Despite the fact that ionizing radiation (IR) is widely used as a standard treatment for breast cancer, much evidence suggests that IR paradoxically promotes cancer malignancy. However, the molecular mechanisms underlying radiation-induced cancer progression remain obscure. Here, we report that irradiation activates SRC signaling among SRC family kinase proteins, thereby promoting malignant phenotypes such as invasiveness, expansion of the cancer stem-like cell population, and resistance to anticancer agents in breast cancer cells. Importantly, radiation-activated SRC induced SLUG expression and caused epithelial-mesenchymal cell transition through phosphatidylinositol 3-kinase/protein kinase B and p38 MAPK signaling.
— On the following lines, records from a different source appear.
Definition preproc (X_train X_test auto OHE standard_scale robust_scale
    numerical_impute categorical_impute label_encode : pyval)
    : M (ref * option ref) :=
  _ <- check_args (preproc_args X_train X_test auto OHE standard_scale
                     robust_scale numerical_impute categorical_impute
                     label_encode) ;;
  match X_train, auto, label_encode with
  | PDataFrame rtr, PBool b, PDict le =>
      xtr <- df_copy rtr ;;
      xte <- match X_test with
             | PDataFrame r => r' <- df_copy r ;; ret (Some r')
             | _ => ret None
             end ;;
      p <- (if b then
              _ <- auto_conflict_check OHE standard_scale robust_scale
                     numerical_impute categorical_impute le ;;
              t <- load xtr ;;
              ret (auto_plan t (seq_of robust_scale) (seq_of numerical_impute)
                     (seq_of categorical_impute))
            else
              ret (manual_plan (seq_of OHE) (seq_of standard_scale)
                     (seq_of robust_scale) (seq_of numerical_impute)
                     (seq_of categorical_impute))) ;;
      t <- load xtr ;;
      let column_names := df_names t in
      f <- lift (fit p t) ;;
      let ohe_columns :=
        if Nat.ltb 0 (length (p_ohe p)) then get_feature_names f (p_ohe p)
        else [] in
      let column_names :=
        List.filter (fun x => negb (mem x (p_ohe p))) column_names in
      let column_names := ohe_columns ++ column_names in
      xtr' <- transformed_frame f column_names xtr ;;
      xte' <- match xte with
              | Some r => r' <- transformed_frame f column_names r ;;
                          ret (Some r')
              | None => ret None
              end ;;
      _ <- label_encode_pass le xtr' xte' ;;
      ret (xtr', xte')
  | _, _, _ => raise DanglingRef   (* excluded by the type check *)
  end.

(* ================================================================== *)
(** * Proofs *)

(** ** Monad lemmas *)

Lemma bind_inr {A B} (m : M A) (k : A -> M B) s a s' :
  m s = (inr a, s') -> bind m k s = k a s'.
Proof. intros H. unfold bind. by rewrite H. Qed.

Lemma bind_inl {A B} (m : M A) (k : A -> M B) s e s' :
  m s = (inl e, s') -> bind m k s = (inl e, s').
Proof. intros H. unfold bind. by rewrite H. Qed.

Lemma bind_bind_inl {A B C} (m : M A) (k1 : A -> M B) (k2 : B -> M C) s e s' :
  m s = (inl e, s') -> bind (bind m k1) k2 s = (inl e, s').
Proof. intros H. unfold bind. by rewrite H. Qed.

Lemma bind_inv {A B} (m : M A) (k : A -> M B) s b s'' :
  bind m k s = (inr b, s'') ->
  exists a s', m s = (inr a, s') /\ k a s' = (inr b, s'').
Proof.
  unfold bind. destruct (m s) as [[e|a] s'] eqn:E; [congruence|eauto].
Qed.

Lemma load_some r s t : s !! r = Some t -> load r s = (inr t, s).
Proof. intros H. unfold load. by rewrite H. Qed.

Lemma df_copy_some r s t :
  s !! r = Some t -> df_copy r s = (inr (List.length s), s ++ [t]).
Proof. intros H. unfold df_copy. by rewrite (bind_inr _ _ _ _ _ (load_some _ _ _ H)). Qed.

Lemma lookup_snoc (s : store) t : (s ++ [t]) !! List.length s = Some t.
Proof. rewrite lookup_app_r by lia. by rewrite Nat.sub_diag. Qed.

Lemma lookup_snoc_lt (s : store) t i :
  i < List.length s -> (s ++ [t]) !! i = s !! i.
Proof. intros H. by apply lookup_app_l. Qed.

(** ** The argument check *)

Definition args_ok (args : list (string * pyval)) : bool :=
  forallb (fun kv => arg_ok (fst kv) (snd kv)) args.

Lemma check_args_ok args s :
  args_ok args = true -> check_args args s = (inr tt, s).
Proof.
  induction args as [|[k v] args IH]; simpl; [done|].
  intros H. apply andb_prop in H as [H1 H2]. rewrite H1. by apply IH.
Qed.

Lemma check_args_first pre k v post s :
  Forall (fun kv => arg_ok (fst kv) (snd kv) = true) pre ->
  arg_ok k v = false ->
  check_args (pre ++ (k, v) :: post) s =
    (inl (TypeMismatch k (arg_types k) (type_of v)), s).
Proof.
  intros Hpre Hkv. induction Hpre as [|[k' v'] pre H1 _ IH]; simpl.
  - by rewrite Hkv.
  - simpl in H1. by rewrite H1.
Qed.

Lemma manual_lists_empty_spec l s :
  manual_lists_empty l s =
    if existsb (fun e => Nat.ltb 0 (py_len e)) l then (inl ConfigConflict, s)
    else (inr tt, s).
Proof.
  induction l as [|e l IH]; simpl; [done|].
  destruct (Nat.ltb 0 (py_len e)); simpl; [done|]. apply IH.
Qed.

Lemma auto_conflict_check_spec OHE std rob num cat le s :
  auto_conflict_check OHE std rob num cat le s =
    if existsb (fun e => Nat.ltb 0 (py_len e)) [OHE; std; rob; num; cat]
       || Nat.ltb 0 (length le)
    then (inl ConfigConflict, s) else (inr tt, s).
Proof.
  unfold auto_conflict_check. unfold bind. rewrite manual_lists_empty_spec.
  destruct (existsb _ _); simpl; [done|].
  by destruct (Nat.ltb 0 (length le)).
Qed.

(** ** Claim theorems: argument validation *)

(** C5: when some argument's runtime type is not in its permitted list,
    the call fails with [TypeMismatch] carrying the first offending
    argument (in parameter order), its permitted types and its actual
    type, and the store is exactly as before: no copy, no transformation. *)
Theorem type_mismatch_first_violation
    X_train X_test auto OHE standard_scale robust_scale numerical_impute
    categorical_impute label_encode pre k v post s :
  preproc_args X_train X_test auto OHE standard_scale robust_scale
    numerical_impute categorical_impute label_encode = pre ++ (k, v) :: post ->
  Forall (fun kv => arg_ok (fst kv) (snd kv) = true) pre ->
  arg_ok k v = false ->
  preproc X_train X_test auto OHE standard_scale robust_scale
    numerical_impute categorical_impute label_encode s =
    (inl (TypeMismatch k (arg_types k) (type_of v)), s).
Proof.
  intros Hargs Hpre Hkv. unfold preproc. rewrite Hargs.
  by rewrite (bind_inl _ _ _ _ _ (check_args_first pre k v post s Hpre Hkv)).
Qed.

Definition list_arg_names : list string :=
  ["OHE"; "standard_scale"; "robust_scale"; "numerical_impute";
   "categorical_impute"].

(** C10: each of the five column-list arguments passes the type check
    exactly when its runtime type is [list] or [numpy.ndarray]; a tuple of
    column names is rejected with [TypeMismatch]. *)
Theorem list_args_exact_types :
  (forall k v, In k list_arg_names ->
     arg_ok k v = true <-> type_of v = TList \/ type_of v = TNdarray) /\
  (forall rtr xs s,
     preproc (PDataFrame rtr) PNone (PBool false) (PTuple xs) (PList [])
       (PList []) (PList []) (PList []) (PDict []) s =
     (inl (TypeMismatch "OHE" [TList; TNdarray] TTuple), s)).
Proof.
  split.
  - intros k v Hk. unfold arg_ok.
    assert (Hty : arg_types k = [TList; TNdarray]).
    { simpl in Hk. by repeat (destruct Hk as [<-|Hk]; [reflexivity|]). }
    rewrite Hty, bool_decide_eq_true. rewrite !elem_of_cons.
    split; [intros [H|[H|H]]; [by left|by right|by apply not_elem_of_nil in H]|].
    intros [H|H]; [by left|by right; left].
  - intros rtr xs s. reflexivity.
Qed.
In agreement, either inhibition of SRC or downstream signaling of p38 MAPK or protein kinase B effectively attenuated radiation-induced epithelial-mesenchymal cell transition along with an increase in the cancer stem-like cell population. In addition, downregulation of SRC also abolished radiation-acquired resistance of breast cancer cells to anticancer agents such as cisplatin, etoposide, paclitaxel, and IR. Taken together, our findings suggest that combining radiotherapy with targeting of SRC might attenuate the harmful effects of radiation and enhance the efficacy of breast cancer treatment. Radiation promotes EMT through activation of SRC kinase in breast cancer cells. Radiation-activated SRC induces SLUG and causes EMT through PI3K/AKT and p38 MAPK signaling. Targeting SRC attenuates radiation-induced malignant phenotypes such as invasiveness, cancer stem cells and resistance to anticancer agents in breast cancer.